A Vatican cardinal’s warning that plans for a binding synodal process in Germany appear to be “ecclesiologically invalid” and not in accordance with canon law has been met with outrage in Germany and dismissed in a terse rebuke by Cardinal Reinhard Marx.
In a letter responding to Cardinal Marc Ouellet that was leaked by local media, the president of the German bishops’ conference admonished the prefect of the Congregation for Bishops for not speaking to him before “sending off documents”. Cardinal Marx also reportedly dismissed the concerns raised by Cardinal Ouellet’s initial letter – and an accompanying four-page legal assessment by the Pontifical Commission for Legislative Texts – regarding the German plan to debate and pass “binding resolutions” on areas that pertain to the Universal Church.
As it currently stands, the synodal process, which is scheduled to begin on the first day of Advent, will deliberate and pass resolutions about four areas, all of which pertain to the life, structure and discipline of the Universal Church – namely, priestly celibacy, roles and ecclesial offices for women, sexual morality, and “authority and the separation of powers” in the Church.
Describing the German synodal path as a “process sui generis”, Cardinal Marx rejected the Vatican’s assessment that what the Germans are planning is a “particular council” by another name. According to canon law, particular councils must only be undertaken with approval from Rome.
Such reservations do not apply, the German cardinal asserted in his response to Cardinal Ouellet, according to local sources. At the same time, he has defended the design to involve a lay organisation, the Central Committee of German Catholics, as an equal partner.
Secular German media are reporting the conflict as a clash between the Pope and the German bishops. An opinion article in the broadsheet Frankfurter Allgemeine Zeitung on September 14 accused Pope Francis of “stabbing the German bishops in the back”, and of having lured them into an “ambush” by first encouraging them and then declaring them incompetent.

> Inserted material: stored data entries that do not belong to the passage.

(** The relative path of [pathdiff_rel] leads back. *)
Lemma pathdiff_leads_back base path rel :
  is_absolute base = true -> is_absolute path = true -> pathdiff_rel base path = Some rel ->
  is_absolute rel = false /\ components (join base rel) = components path.
Proof.
  intros Hb Hp. unfold pathdiff_rel. intros Hd. apply bind_Some in Hd as (rest & Hs & [= <-]).
  apply strip_components_Some in Hs. unfold components in Hs. rewrite Hb, Hp in Hs.
  injection Hs as Hs. pose proof (normal_components_ok path) as Hok. rewrite Hs in Hok.
  apply Forall_app in Hok as [_ Hok].
  assert (base <> "") as Hne by (by intros ->).
  assert (forall r, is_absolute r = false -> normal_components r = rest ->
                    components (join base r) = components path) as Hjoin.
  { intros r Hr Hn. unfold components. rewrite Hp.
    assert (is_absolute (join base r) = true) as ->.
    { unfold join. rewrite Hr. apply is_empty_false in Hne as He. rewrite He.
      destruct (ends_with _ _); by rewrite is_absolute_front. }
    by rewrite normal_components_join, Hn, Hs. }
  destruct rest as [|c rest]; [split; [done|]; by apply Hjoin|].
  destruct (concat_names (c :: rest) Hok) as [Hc Ha]; [done|]. split; [done|]. by apply Hjoin.
Qed.

(** ** Registering a project *)

Lemma unique_key_step taken name f i key :
  unique_key (S f) taken name i key
  = if bool_decide (is_Some (taken !! key)) then unique_key f taken name (i + 1) (name +:+ "-" +:+ show_Z i)
    else Some key.
Proof. reflexivity. Qed.
Lemma activate_step clk app t :
  qa_open (quick_actions app) = true ->
  overlay_step true app (quick_actions (activate_overlay clk app t).1).
Proof.
  intros Ho. unfold activate_overlay. cbv zeta.
  destruct (qa_current (quick_actions app)) as [a|] eqn:Ea; [|apply os_same].
  destruct (is_task_action a) eqn:Et.
  { destruct (requires_confirmation a && negb (qa_confirm (quick_actions app))) eqn:Er; cbn [fst].
    - apply andb_true_iff in Er as [_ Er%negb_true_iff]. by apply os_armed.
    - unfold request_task_action. cbv zeta. case_match; by apply os_closed. }
  destruct (selected_workspace app) as [target|]; [|by apply os_closed].
  destruct (is_lifecycle a) eqn:El.
  { destruct (qa_confirm (quick_actions app)) eqn:Ec; cbn [fst negb]; [by apply os_closed|by apply os_armed]. }
  destruct (run_selected_outcomes _ target t a Ea Et El) as [Hn _].
  destruct (run_selected _ _ _) as [os t']. cbn [fst] in *.
  destruct (outcomes_overlay clk os app Hn) as [->|]; [apply os_same|by apply os_closed].
Qed.

Lemma overlay_key_step clk k app t :
  qa_open (quick_actions app) = true -> overlay_ok (quick_actions app) ->
  overlay_step (is_enter k) app (quick_actions (handle_overlay_key clk k app t).1).
Proof.
  intros Ho Hq. unfold handle_overlay_key. destruct (is_enter k); [by apply activate_step|]. cbn [fst].
  assert (forall d, overlay_step false app (move_overlay_selection d (quick_actions app))) as Hmove.
  { intros d. unfold move_overlay_selection. destruct (Hq Ho) as (a & Ha & _).
    destruct (qa_actions (quick_actions app)) eqn:E; [unfold qa_current in Ha; by rewrite E in Ha|].
    by apply os_moved. }
  repeat case_match; first [by apply os_closed|apply Hmove|apply os_same].
Qed.

Definition presses_enter (ev : KeyEvent) : bool :=
  is_enter (ke_code ev) && match ke_kind ev with KeyRelease => false | _ => true end.

Lemma form_key_overlay clk ev app :
  quick_actions (handle_create_task_form_key clk ev app) = quick_actions app
  /\ quick_actions (handle_orchestrator_message_form_key clk ev app) = quick_actions app.
Proof.
  unfold handle_create_task_form_key, handle_orchestrator_message_form_key, cancel_create_task_form,
    submit_create_task_form, cancel_orchestrator_message_form, submit_orchestrator_message_form, set_notice.
  split; repeat case_match; overlay_frame.
Qed.

Lemma tasks_of_visible app : tasks (ensure_stream_view_visible app) = tasks app.
Proof. unfold ensure_stream_view_visible. case_match; reflexivity. Qed.

Lemma handle_key_step clk ev app t :
  app_ok app -> overlay_step (presses_enter ev) app (quick_actions (handle_key clk ev app t).1).
Proof.
  intros Hok. unfold handle_key, presses_enter. rewrite ensure_visible_id by done. cbv zeta.
  destruct (form_key_overlay clk ev app) as [Ec Em].
  destruct (ke_kind ev); rewrite ?andb_false_r, ?andb_true_r; [..|apply os_same].
  all: repeat case_match; cbn [fst];
    first [by apply overlay_same|apply overlay_key_step; [done|apply Hok]|apply panel_key_step
          |apply overlay_same; overlay_frame].
Qed.

(** Keys other than Enter queue no action. *)
Lemma handle_key_queue clk ev app t :
  app_ok app ->
  let app' := (handle_key clk ev app t).1 in
  pending_lifecycle app' = pending_lifecycle app /\ pending_task_action app' = pending_task_action app
  \/ presses_enter ev = true /\ qa_open (quick_actions app) = true
     /\ app' = (activate_overlay clk app t).1.
Proof.
  intros Hok. cbv zeta. unfold handle_key, presses_enter. rewrite ensure_visible_id by done. cbv zeta.
  assert (forall app', queue_view app' = queue_view app ->
    pending_lifecycle app' = pending_lifecycle app /\ pending_task_action app' = pending_task_action app) as Hsame.
  { by intros app' [= E1 E2 E3 E4 E5 E6]. }
  assert (pending_lifecycle (handle_panel_key clk (ke_code ev) app) = pending_lifecycle app
    /\ pending_task_action (handle_panel_key clk (ke_code ev) app) = pending_task_action app) as Hpanel.
  { destruct (panel_queue clk (ke_code ev) app) as [Hv|[[-> _]| ->]]; [by apply Hsame|..];
      split; reflexivity. }
  assert (pending_lifecycle (handle_create_task_form_key clk ev app) = pending_lifecycle app
    /\ pending_task_action (handle_create_task_form_key clk ev app) = pending_task_action app) as Hcreate.
  { unfold handle_create_task_form_key, cancel_create_task_form, submit_create_task_form, set_notice.
    split; repeat case_match; reflexivity. }
  assert (pending_lifecycle (handle_orchestrator_message_form_key clk ev app) = pending_lifecycle app
    /\ pending_task_action (handle_orchestrator_message_form_key clk ev app) = pending_task_action app) as Hmsg.
  { unfold handle_orchestrator_message_form_key, cancel_orchestrator_message_form,
      submit_orchestrator_message_form, set_notice. split; repeat case_match; reflexivity. }
  pose proof (Hsame _ (queue_quit app true)). pose proof (fun b => Hsame _ (queue_help app b)).
  destruct (ke_kind ev); [..|by left]; rewrite ?andb_true_r.
  all: repeat case_match; cbn [fst]; auto.
  all: destruct (is_enter (ke_code ev)) eqn:Ek; [right; unfold handle_overlay_key; by rewrite Ek|left].
  all: by apply Hsame, overlay_key_queue.
Qed.
End overlay_keys.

Such perceptions of a Dolchstoß (“stab in the back”) ignore the fact that Pope Francis has repeatedly called on the German bishops to grasp that the crisis of the Church is above all a crisis of faith. He made this point both in his ad limina address to German bishops in November 2015 and his letter to German Catholics on June 29 this year.
Secular media reports of a notionally liberal pope who now is “backstabbing” the Germans are echoed by interventions in media outlets connected to the German Bishops’ Conference. One particularly provocative piece, originally published on Facebook, was written by Mgr Klaus Pfeffer. The vicar general of the Diocese of Essen accused the Vatican of interference and “threatening behaviour” aimed at stifling debate. “Apparently Rome has not yet understood just how enormous the crisis of the Catholic Church is, not only in Germany, but also worldwide,” Mgr Pfeffer wrote.
Polemical overtones aside, it is this firmly held conviction that German Catholicism knows best how to solve the current crisis and should therefore forge ahead on its own (presumably with the rest of the Catholic world to follow) that best explains not just the path taken by the synodal process, but also German influence on the forthcoming Amazon synod.
Certainly such a view would not be without precedent. In fact, observers point out, aspects of the synodal aims now pursued by Cardinal Marx and the majority of German bishops are already largely fulfilled and implemented in the Lutheran Church. As Cardinal Rainer Maria Woelki of Cologne has noted, “all those inside and outside the Church who so vehemently push for changes have not answered one question: why are Protestant Christians in Germany not flourishing? They have implemented all that is being demanded. Yet they are not in a better position.”
Cardinal Woelki, together with Bishop Rudolf Voderholzer of Regensburg, submitted an alternative proposal for the synodal process to the permanent council of the German bishops’ conference. This proposal, too, was leaked to the media.
Rather than proposing to deal with issues of sexuality, discipline and power, the Woelki-Voderholzer plan acknowledged a crisis of the faith in Germany and thus focused on spiritual renewal and evangelisation – as requested by Pope Francis in his letter in June. It would also have ensured a wider, more representative involvement of Catholics and Catholic organisations, and was written with a view to ensuring compliance with the requirements of canon law.
The German bishops voted 21 to 3 against the proposal at an August 19 meeting of their permanent council.
On September 13, the bishops’ conference announced that Cardinal Marx would travel to Rome to clear up “misunderstandings”, while informing the public, together with the Central Committee of German Catholics, that preparations would continue as planned.